Collection entries
-------

(** Modelled from the spec: [Common.pushWorkingPath] and
    [Common.popWorkingPath] are not in this module.  The working path is a
    stack of directory names: a push enters (and creates) a sub-directory,
    a pop returns to the directory above. *)
Definition pushWorkingPath (foldername : string) : M path :=
  emit (PushWorkingPath foldername);;
  g ← get_globals;
  put_globals (set_WorkingPath (join (WorkingPath g) [foldername]) g);;
  ensurePath (join (WorkingPath g) [foldername]).

Definition popWorkingPath : M unit :=
  emit PopWorkingPath;;
  g ← get_globals;
  put_globals (set_WorkingPath (removelast (WorkingPath g)) g).

(** [shutil.copy] *)
Definition copy (src dst : path) : M unit :=
  e ← path_exists src;
  if e then emit (Copy src dst);; create [dst]
  else raise (FileNotFoundError src).

(** A number in a comparison or a product; a [bool] counts as 0 or 1. *)
Definition as_num (p : param) : M Z :=
  match p with
  | Param (Scalar (SInt z)) => ret z
  | Param (Scalar (SBool b)) => ret (Z.b2z b)
  | _ => raise TypeError
  end.

(** [key in obj] *)
Definition contains (key : string) (obj : param) : M bool :=
  match obj with
  | ProblemTypeParam pt => ret (bool_decide (is_Some (pt !! key)))
  | Param (Scalar (SStr s)) => ret (bool_decide (is_Some (String.index 0 key s)))
  | Param (List l) => ret (bool_decide (Scalar (SStr key) ∈ l))
  | Param (Scalar _) => raise TypeError
  end.

(** [obj[key]] where [obj] is expected to be a problem type. *)
Definition pt_getitem (obj : param) (key : string) : M value :=
  match obj with
  | ProblemTypeParam pt => getitem pt key
  | Param _ => raise TypeError
  end.

(** [obj.items()] *)
Definition items (obj : param) : M state :=
  match obj with
  | ProblemTypeParam pt => ret pt
  | Param _ => raise AttributeError
  end.

(** Common.HR *)
Definition HR : string :=
  "################################################################################".

Definition nl : string := String (Ascii.ascii_of_nat 10) EmptyString.
Definition tab : string := String (Ascii.ascii_of_nat 9) EmptyString.
Definition dquote : string := String (Ascii.ascii_of_nat 34) EmptyString.

(** ** generateForkedSolutions (lines 45-65) *)

(** The body of the loop over [forkPermutations], on the pair
    ([solutions], [solutionSet]). *)
Definition forkedSolution (problemType : state) (constantParams perm : config)
    (acc : list config * gset config) : M (list config * gset config) :=
  let solution :=
    perm ∪ constantParams ∪ {[ "ProblemType" := ProblemTypeParam problemType ]} in
  let solutionObject := Solution solution in
  valid ← getitem solutionObject "Valid";
  if truthy valid then
    if bool_decide (solutionObject ∉ acc.2) then
      ret (acc.1 ++ [solutionObject], {[ solutionObject ]} ∪ acc.2)
    else ret acc
  else
    g ← get_globals;
    if PrintSolutionRejectionReason g then
      print1 [Str "rejecting solution "; Str (Solution_str solutionObject)];;
      ret acc
    else ret acc.

Fixpoint forkedSolutions (problemType : state) (constantParams : config)
    (forkPermutations : list config) (acc : list config * gset config)
    : M (list config) :=
  match forkPermutations with
  | [] => ret acc.1
  | perm :: rest =>
      acc' ← forkedSolution problemType constantParams perm acc;
      forkedSolutions problemType constantParams rest acc'
  end.

Definition generateForkedSolutions (problemType : state)
    (constantParams : config) (forkPermutations : list config)
    : M (list config) :=
  print1 [Str "# Enumerating Solutions"];;
  forkedSolutions problemType constantParams forkPermutations ([], ∅).

(** ** getCustomKernelSolutionObj (lines 67-75)

    The only caller passes no [directory], so the default is used.  Python
    evaluates it once, when the function is defined; here it is read from
    the global parameters at the call, which is the same directory as long
    as "CustomKernelDirectory" is not reassigned in between (nothing in this
    file assigns it). *)

Definition getCustomKernelSolutionObj (kernelName : string) : M config :=
  g ← get_globals;
  kernelConfig ← lift (getCustomKernelConfig kernelName (CustomKernelDirectory g));
  lift (checkParametersAreValid
          ((λ p : param, [p]) <$> delete "ProblemType" kernelConfig));;
  let kernelConfig :=
    <[ "CustomKernelName" := Param (Scalar (SStr kernelName)) ]>
      (<[ "KernelLanguage" := Param (Scalar (SStr "Assembly")) ]> kernelConfig) in
  ret (Solution kernelConfig).

(** ** generateCustomKernelSolutions (lines 77-108) *)

(** [set([(k, tuple(v)) if type(v) is list else (k, v) for k, v in
    pt.items()])]: a TypeError when an item cannot be hashed.  The keys of
    a dictionary are distinct, so no two items are equal and the order they
    are put in does not matter. *)
Definition itemSet (pt : state) : M itemset :=
  match mapM hashed (map_to_list pt) with
  | Some l => ret (list_to_map l)
  | None => raise TypeError
  end.

(** The order [sorted] puts the items of one dictionary in: by key, the
    keys being distinct. *)
Definition item_le (a b : string * value) : Prop := String.leb a.1 b.1.

(** [sorted(s)].  On sets [a - b] keeps the members of [a] not found in
    [b], and [a & b] the members found in both: these are [∖] and [∩] of
    the maps.  Which of two equal members [a & b] keeps plays no part, the
    intersection being only taken away from a set. *)
Definition sorted (s : itemset) : list (string * value) :=
  merge_sort item_le (map_to_list s).*2.

Definition mismatchMessage (kernelName : string)
    (benchmarkSet customSet : itemset) : message :=
  [ Str "The problem type in the config file does not match that of the custom kernel, ";
    Str kernelName; Str ".";
    Str (nl +:+ "Differing parameters:" +:+ nl);
    Str (tab +:+ "Config values:" +:+ nl +:+ tab);
    Items (sorted (benchmarkSet ∖ (customSet ∩ benchmarkSet)));
    Str (nl +:+ tab +:+ "Custom kernel values:" +:+ nl +:+ tab);
    Items (sorted (customSet ∖ (customSet ∩ benchmarkSet))) ].

(** The body of the loop over [customKernels], on [solutions]. *)
Definition customKernelSolution (problemType : state) (failOnMismatch : bool)
    (kernelName : string) (solutions : list config) : M (list config) :=
  print1 [Str "# Processing custom kernel "; Str kernelName];;
  solution ← getCustomKernelSolutionObj kernelName;
  solutionProblemType ← getitem solution "ProblemType";
  if bool_decide (solutionProblemType ≠ ProblemTypeParam problemType) then
    if failOnMismatch then
      benchmarkSet ← itemSet problemType;
      customItems ← items solutionProblemType;
      customSet ← itemSet customItems;
      printExit (mismatchMessage kernelName benchmarkSet customSet)
    else
      print1 [Str "# Rejected "; Str kernelName;
              Str ": Problem Type doesn't match"];;
      ret solutions
  else
    print1 [Str "# Added "; Str kernelName; Str " to solutions"];;
    valid ← getitem solution "Valid";
    if truthy valid then ret (solutions ++ [solution])
    else
      g ← get_globals;
      if PrintSolutionRejectionReason g then
        print1 [Str "rejecting solution "; Str (Solution_str solution)];;
        ret solutions
      else ret solutions.

Fixpoint customKernelSolutions (problemType : state) (failOnMismatch : bool)
    (customKernels : list string) (solutions : list config) : M (list config) :=
  match customKernels with
  | [] => ret solutions
  | kernelName :: rest =>
      solutions' ← customKernelSolution problemType failOnMismatch kernelName solutions;
      customKernelSolutions problemType failOnMismatch rest solutions'
  end.

Definition generateCustomKernelSolutions (problemType : state)
    (customKernels : list string) (failOnMismatch : bool) : M (list config) :=
  customKernelSolutions problemType failOnMismatch customKernels [].

(** ** writeBenchmarkFiles (lines 110-195) *)

(** Lines 127-131 and 134-138: keep an object when its name is new. *)
Definition addUnique (name : config → string)
    (acc : list config * gset string) (obj : config) : list config * gset string :=
  if bool_decide (name obj ∉ acc.2) then (acc.1 ++ [obj], {[ name obj ]} ∪ acc.2)
  else acc.

(** Lines 125-138: the unique kernels and kernel helpers of the solutions,
    each with the set of names seen. *)
Definition uniqueKernels (solutions : list config)
    : (list config * gset string) * (list config * gset string) :=
  foldl (λ acc solution,
           (foldl (addUnique getNameFull) acc.1 (getKernels solution),
            foldl (addUnique getKernelName) acc.2 (getHelperKernelObjects solution)))
        (([], ∅), ([], ∅)) solutions.

(** Lines 169-175: the largest [MacroTile0] and [MacroTile1], from 0. *)
Fixpoint maxMacroTiles (solutions : list config) (maxMacroTile0 maxMacroTile1 : Z)
    : M (Z * Z) :=
  match solutions with
  | [] => ret (maxMacroTile0, maxMacroTile1)
  | solution :: rest =>
      p0 ← getitem solution "MacroTile0";
      p1 ← getitem solution "MacroTile1";
      macroTile0 ← as_num p0;
      let maxMacroTile0 :=
        if macroTile0 >? maxMacroTile0 then macroTile0 else maxMacroTile0 in
      macroTile1 ← as_num p1;
      let maxMacroTile1 :=
        if macroTile1 >? maxMacroTile1 then macroTile1 else maxMacroTile1 in
      maxMacroTiles rest maxMacroTile0 maxMacroTile1
  end.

-------

**PROBLEM REQUIREMENTS:** In the data above, find the line with "Definition items (obj" and the line with "Definition nl : string". Retype both, plus every line between them, exactly.

**RESPONSE BELOW:**
Definition items (obj : param) : M state :=
  match obj with
  | ProblemTypeParam pt => ret pt
  | Param _ => raise AttributeError
  end.

(** Common.HR *)
Definition HR : string :=
  "################################################################################".

Definition nl : string := String (Ascii.ascii_of_nat 10) EmptyString.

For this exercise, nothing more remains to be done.